The structure of the airframe was made of a variety of different materials including graphite, Kevlar, fiberglass, epoxy, and polymides. The structural configuration included skins, stiffened panels, solid laminates, sandwich beams, frames, and longerons. Graphite was utilized where strength and stiffness were required, such as the load bearing longerons, frames, and beams. Kevlar was primarily used for the skin panels. Fiberglass was used on surfaces that were expected to face high amounts of wear and tear, such as floors. Some parts such as door latches and fasteners were not practical to be made of composite materials, and as such were made out of standard material parts.

In testing, the D-292 was subject to 8 different static test conditions: Symmetrical pull out, 15° yaw left return, 15° yaw right return, vertical jump takeoff, 20fps 2 point landing, Vertical fin 15° yaw trim, 15° yaw trim on the horizontal stabilizer, and symmetrical pull out on the horizontal stabilizer. The aircraft demonstrated its capability to travel at 120kts in forward flight, 35kts in rearward flight, 15kts in sideways flight, a bank angle of 60°, and a load factor of 0.5 to 2g.

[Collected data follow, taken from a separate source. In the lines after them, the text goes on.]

(* ===== verification/ActivationTables.v ===== *)
(** * Payments: the statements of an activation

    What the activation of a recurring payment reads and writes of the tables of
    PaymentTables.v: the methods of [db/repositories/payment-recurring-payments.repository.postgres.ts]
    on a payment that is being activated and on its activation attempts (migrations 0009,
    0015 and 0022), and those of [payment-subscriptions.repository.postgres.ts] on its
    plan and its subscription (0007), with the calls an activation makes of them and of
    the chain. The row of the counterparty is there: the payment refers to it. *)
From Stdlib Require Import Ascii String ZArith Lia.
From stdpp Require Import base list strings.
From S2P Require Import Prelude Text Rows PolicyTypes PaymentTables.

Local Open Scope string_scope.
Local Open Scope Z_scope.
Local Open Scope list_scope.
Local Open Scope sdp_scope.

(** ** The payment *)

(** [staleBefore] is the text the age of an earlier claim is compared with. *)
Definition claimRecurringPaymentActivation (text_le : string -> string -> bool) (tenant : PayTenant)
    (recurringPaymentId updatedAt : string) (staleBefore : option string) (t : PayTables)
    : option PaymentRecurringPaymentRow * PayTables :=
  update_recurring
    (fun r => is_recurring tenant recurringPaymentId r
              && (bool_decide (rp_status r = rs_pending_activation)
                  || (bool_decide (rp_status r = rs_activating)
                      && match staleBefore with Some s => text_le (rp_updated_at r) s | None => false end)))
    (with_status rs_activating updatedAt) t.

Definition resetRecurringPaymentActivationIfNotActive (tenant : PayTenant) (recurringPaymentId updatedAt : string)
    (t : PayTables) : option PaymentRecurringPaymentRow * PayTables :=
  update_recurring
    (fun r => is_recurring tenant recurringPaymentId r && bool_decide (rp_status r = rs_activating))
    (with_status rs_pending_activation updatedAt) t.

Record UpdateRecurringPaymentActivationInput := mkUpdateActivation {
  un_recurringPaymentId : string;
  un_tenant : PayTenant;
  un_status : option PaymentRecurringPaymentStatus;
  un_planId : patch;
  un_subscriptionId : patch;
  un_planPda : patch;
  un_planCreatedAt : patch;
  un_planCreationSignature : patch;
  un_subscriptionPda : patch;
  un_subscriptionAuthorityAddress : patch;
  un_authorizationSignature : patch;
  un_nextCollectionDueAt : patch;
  un_destinationTokenAccount : patch;
  un_updatedAt : string;
}.

Definition activation_updated (i : UpdateRecurringPaymentActivationInput) (r : PaymentRecurringPaymentRow)
    : PaymentRecurringPaymentRow :=
  mkRecurring (rp_id r) (rp_tenant r) (rp_source_wallet_id r) (rp_source_address r) (rp_counterparty_id r)
    (rp_counterparty_account_id r) (rp_destination_address r)
    (default (rp_destination_token_account r) (un_destinationTokenAccount i)) (rp_token r) (rp_amount r)
    (rp_period_hours r) (rp_first_collection_at r)
    (default (rp_next_collection_due_at r) (un_nextCollectionDueAt i))
    (default (rp_plan_id r) (un_planId i)) (default (rp_subscription_id r) (un_subscriptionId i))
    (default (rp_plan_pda r) (un_planPda i)) (default (rp_plan_created_at r) (un_planCreatedAt i))
    (default (rp_plan_creation_signature r) (un_planCreationSignature i))
    (default (rp_subscription_pda r) (un_subscriptionPda i))
    (default (rp_subscription_authority_address r) (un_subscriptionAuthorityAddress i))
    (default (rp_authorization_signature r) (un_authorizationSignature i))
    (default (rp_status r) (un_status i)) (rp_metadata_uri r) (rp_created_by r) (rp_created_at r) (un_updatedAt i).

(** [FOREIGN KEY (plan_id)], [FOREIGN KEY (subscription_id)] *)
Definition recurring_references (r : PaymentRecurringPaymentRow) (t : PayTables) : bool :=
  match rp_plan_id r with Some x => existsb (fun p => String.eqb (pl_id p) x) (plans t) | None => true end
  && match rp_subscription_id r with
     | Some x => existsb (fun s => String.eqb (sb_id s) x) (subscriptions t)
     | None => true
     end.

(** The status is looked at unless it is to be [active]. *)
Definition updateRecurringPaymentActivation (i : UpdateRecurringPaymentActivationInput) (t : PayTables)
    : result (option PaymentRecurringPaymentRow * PayTables) :=
  match update_recurring
      (fun r => is_recurring (un_tenant i) (un_recurringPaymentId i) r
                && (bool_decide (rp_status r = rs_activating) || bool_decide (un_status i = Some rs_active)))
      (activation_updated i) t with
  | (Some r, t') =>
      if recurring_references r t then Ok (Some r, t')
      else Err (foreign_key_violation "payment_recurring_payments")
  | (None, t') => Ok (None, t')
  end.

(** ** Attempts *)

Definition is_activation_attempt (tenant : PayTenant) (id : string) (r : ActivationAttemptRow) : bool :=
  String.eqb (av_id r) id && bool_decide (av_tenant r = tenant).

Definition createActivationAttempt (r : ActivationAttemptRow) (t : PayTables)
    : result (option ActivationAttemptRow * PayTables) :=
  if existsb (fun x => String.eqb (av_id x) (av_id r)) (activation_attempts t)
  then Err (unique_violation "payment_recurring_payment_activation_attempts_pkey")
  else if negb (existsb (fun x => String.eqb (rp_id x) (av_recurring_payment_id r)) (recurring t))
  then Err (foreign_key_violation "payment_recurring_payment_activation_attempts")
  else
    let t' := with_activation_attempts t (activation_attempts t ++ [r]) in
    Ok (List.find (is_activation_attempt (av_tenant r) (av_id r)) (activation_attempts t'), t').

Record UpdateActivationAttemptInput := mkUpdateActivationAttempt {
  uv_attemptId : string;
  uv_tenant : PayTenant;
  uv_status : option ActivationAttemptStatus;
  uv_stage : option ActivationAttemptStage;
  uv_planCreationSignature : patch;
  uv_authorizationSignature : patch;
  uv_error : patch;
  uv_metadata : option json_object;
  uv_updatedAt : string;
}.

Definition updateActivationAttempt (i : UpdateActivationAttemptInput) (t : PayTables)
    : result (option ActivationAttemptRow * PayTables) :=
  match update_where (is_activation_attempt (uv_tenant i) (uv_attemptId i))
    (fun r => mkActivationAttempt (av_id r) (av_tenant r) (av_recurring_payment_id r)
                (default (av_status r) (uv_status i)) (default (av_stage r) (uv_stage i))
                (default (av_plan_creation_signature r) (uv_planCreationSignature i))
                (default (av_authorization_signature r) (uv_authorizationSignature i))
                (default (av_error r) (uv_error i)) (default (av_metadata r) (uv_metadata i))
                (av_created_at r) (uv_updatedAt i))
    (activation_attempts t) with
  | (Some r, l) => Ok (Some r, with_activation_attempts t l)
  | (None, _) => Err (PlainError "Activation attempt update did not match an existing attempt")
  end.

(** [ORDER BY created_at DESC, updated_at DESC, id DESC LIMIT 1] *)
Definition getLatestActivationAttempt (text_le : string -> string -> bool) (tenant : PayTenant)
    (recurringPaymentId : string) (statuses : list ActivationAttemptStatus) (t : PayTables)
    : option ActivationAttemptRow :=
  head (order_by (fun a b => key_le text_le [av_created_at b; av_updated_at b; av_id b]
                               [av_created_at a; av_updated_at a; av_id a])
    (List.filter (fun r => bool_decide (av_tenant r = tenant)
                           && String.eqb (av_recurring_payment_id r) recurringPaymentId
                           && (bool_decide (statuses = []) || bool_decide (av_status r ∈ statuses)))
       (activation_attempts t))).

(** ** Plans *)

Definition is_plan (tenant : PayTenant) (id : string) (r : PaymentSubscriptionPlanRow) : bool :=
  String.eqb (pl_id r) id && bool_decide (pl_tenant r = tenant).

(** [idx_payment_subscription_plans_plan_pda] *)
Definition plan_pda_taken (r : PaymentSubscriptionPlanRow) (l : list PaymentSubscriptionPlanRow) : bool :=
  match pl_plan_pda r with
  | Some a => existsb (fun x => negb (String.eqb (pl_id x) (pl_id r)) && bool_decide (pl_plan_pda x = Some a)) l
  | None => false
  end.

(** The keys of the table: [id], [idx_payment_subscription_plans_program_plan] and that
    of the address. *)
Definition plan_conflicts (r : PaymentSubscriptionPlanRow) (l : list PaymentSubscriptionPlanRow) : bool :=
  existsb (fun x => String.eqb (pl_id x) (pl_id r)
                    || (bool_decide (pl_tenant x = pl_tenant r)
                        && String.eqb (pl_program_plan_id x) (pl_program_plan_id r))) l
  || plan_pda_taken r l.

(** [INSERT ... ON CONFLICT DO NOTHING], then the row of that id. *)
Definition createPlan (r : PaymentSubscriptionPlanRow) (t : PayTables)
    : result (option PaymentSubscriptionPlanRow * PayTables) :=
  if pl_period_hours r <=? 0 then Err (check_violation "payment_subscription_plans_period_hours_positive")
  else
    let t' := if plan_conflicts r (plans t) then t else with_plans t (plans t ++ [r]) in
    Ok (getPlanById (pl_tenant r) (pl_id r) t', t').

Record UpdatePaymentSubscriptionPlanInput := mkUpdatePlan {
  up_planId : string;
  up_tenant : PayTenant;
  up_planPda : patch;
  up_destinationAddress : patch;
  up_pullerWalletId : patch;
  up_pullerAddress : patch;
  up_metadataUri : patch;
  up_status : option PaymentSubscriptionPlanStatus;
  up_updatedAt : string;
}.

Definition updated_plan (i : UpdatePaymentSubscriptionPlanInput) (r : PaymentSubscriptionPlanRow)
    : PaymentSubscriptionPlanRow :=
  mkPlan (pl_id r) (pl_tenant r) (pl_owner_wallet_id r) (pl_owner_address r) (pl_token r) (pl_amount r)
    (pl_period_hours r) (pl_program_plan_id r) (default (pl_plan_pda r) (up_planPda i))
    (default (pl_destination_address r) (up_destinationAddress i))
    (default (pl_puller_wallet_id r) (up_pullerWalletId i)) (default (pl_puller_address r) (up_pullerAddress i))
    (default (pl_metadata_uri r) (up_metadataUri i)) (default (pl_status r) (up_status i)) (pl_created_by r)
    (pl_created_at r) (up_updatedAt i).

Definition updatePlan (i : UpdatePaymentSubscriptionPlanInput) (t : PayTables)
    : result (option PaymentSubscriptionPlanRow * PayTables) :=
  match update_where (is_plan (up_tenant i) (up_planId i)) (updated_plan i) (plans t) with
  | (Some r, l) =>
      if plan_pda_taken r (plans t) then Err (unique_violation "idx_payment_subscription_plans_plan_pda")
      else Ok (Some r, with_plans t l)
  | (None, _) => Ok (None, t)
  end.

(** ** Subscriptions *)

(** The conflict target: [idx_payment_subscriptions_counterparty_plan]. *)
Definition same_subscription (r x : PaymentSubscriptionRow) : bool :=
  bool_decide (sb_tenant x = sb_tenant r) && String.eqb (sb_plan_id x) (sb_plan_id r)
  && String.eqb (sb_counterparty_id x) (sb_counterparty_id r).

(** [INSERT ... ON CONFLICT (organization_id, project_id, plan_id, counterparty_id) DO NOTHING],
    then the row of that id. *)
Definition createSubscription (r : PaymentSubscriptionRow) (t : PayTables)
    : result (option PaymentSubscriptionRow * PayTables) :=
  if existsb (same_subscription r) (subscriptions t)
  then Ok (getSubscriptionById (sb_tenant r) (sb_id r) t, t)
  else if existsb (fun x => String.eqb (sb_id x) (sb_id r)) (subscriptions t)
  then Err (unique_violation "payment_subscriptions_pkey")
  else if subscription_pda_taken r (subscriptions t)
  then Err (unique_violation "idx_payment_subscriptions_subscription_pda")
  else if negb (existsb (fun p => String.eqb (pl_id p) (sb_plan_id r)) (plans t))
  then Err (foreign_key_violation "payment_subscriptions")
  else
    let t' := with_subscriptions t (subscriptions t ++ [r]) in
    Ok (getSubscriptionById (sb_tenant r) (sb_id r) t', t').

Record ListSubscriptionsInput := mkListSubscriptions {
  ls_tenant : PayTenant;
  ls_planId : option string;
  ls_counterpartyId : option string;
  ls_subscriberAddress : option string;
  ls_limit : Z;
}.

(** A filter that is given and not empty. *)
Definition filter_holds (f : option string) (column : string) : bool :=
  match f with Some x => negb (truthy (Some x)) || String.eqb column x | None => true end.

(** The rows, the newest first; the filters an activation uses, with no offset. *)
Definition listSubscriptions (text_le : string -> string -> bool) (i : ListSubscriptionsInput) (t : PayTables)
    : list PaymentSubscriptionRow :=
  take (Z.to_nat (ls_limit i))
    (order_by (fun a b => text_le (sb_created_at b) (sb_created_at a))
       (List.filter (fun r => bool_decide (sb_tenant r = ls_tenant i)
                              && filter_holds (ls_planId i) (sb_plan_id r)
                              && filter_holds (ls_counterpartyId i) (sb_counterparty_id r)
                              && filter_holds (ls_subscriberAddress i) (sb_subscriber_address r))
          (subscriptions t))).

(** ** Calls *)

Inductive activation_call : Type :=
| ClaimActivation (tenant : PayTenant) (id updatedAt : string) (staleBefore : option string)
| ResetActivation (tenant : PayTenant) (id updatedAt : string)
| UpdateActivation (i : UpdateRecurringPaymentActivationInput)
| CreateActivationAttempt (r : ActivationAttemptRow)
| UpdateActivationAttempt (i : UpdateActivationAttemptInput)
| LatestActivationAttempt (tenant : PayTenant) (recurringPaymentId : string) (statuses : list ActivationAttemptStatus)
| CreatePlanRow (r : PaymentSubscriptionPlanRow)
| UpdatePlanRow (i : UpdatePaymentSubscriptionPlanInput)
| CreateSubscriptionRow (r : PaymentSubscriptionRow)
| UpdateSubscriptionRow (i : UpdatePaymentSubscriptionInput)
| ListSubscriptions (i : ListSubscriptionsInput)
| NewProgramPlanId
| FindPlanPda (owner : string) (planId : Z)
| FindSubscriptionAuthorityPda (tokenMint user : string)
| FindSubscriptionDelegationPda (planPda subscriber : string)
| FetchPlan (planPda : string)
| FetchSubscriptionAuthority (address : string).

(** [NewProgramPlanId] is [generateProgramPlanId]: a random number that is not zero, as
    text. What the chain has of a plan is when it was created, of an authority the id of
    its initialization. *)
Definition activation_answer (c : activation_call) : Type :=
  match c with
  | ClaimActivation _ _ _ _ | ResetActivation _ _ _ | UpdateActivation _ => option PaymentRecurringPaymentRow
  | CreateActivationAttempt _ | UpdateActivationAttempt _ | LatestActivationAttempt _ _ _ => option ActivationAttemptRow
  | CreatePlanRow _ | UpdatePlanRow _ => option PaymentSubscriptionPlanRow
  | CreateSubscriptionRow _ | UpdateSubscriptionRow _ => option PaymentSubscriptionRow
  | ListSubscriptions _ => list PaymentSubscriptionRow
  | NewProgramPlanId | FindPlanPda _ _ | FindSubscriptionAuthorityPda _ _ | FindSubscriptionDelegationPda _ _ => string
  | FetchPlan _ | FetchSubscriptionAuthority _ => option Z
  end.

The Bell D-292's fuselage was produced in two halves, minimizing the amount of major assemblies. Bell used graphite tooling during autoclave curling to minimize the differential thermal expansion. Filament winding was used on the truss tailcone.

The Bell D-292 used the Avco Lycoming engines, transmission, two-bladed main and tail rotors, tailboom, vertical fin, and rotor pylon from the Bell 222. The new airframe replaced metal with composites for greater strength, reduced weight and both lower manufacturing and maintenance costs.

The D-292 serial number 85-24371 flew for the first time on 30 August 1985 following delays due to funding and industrial problems.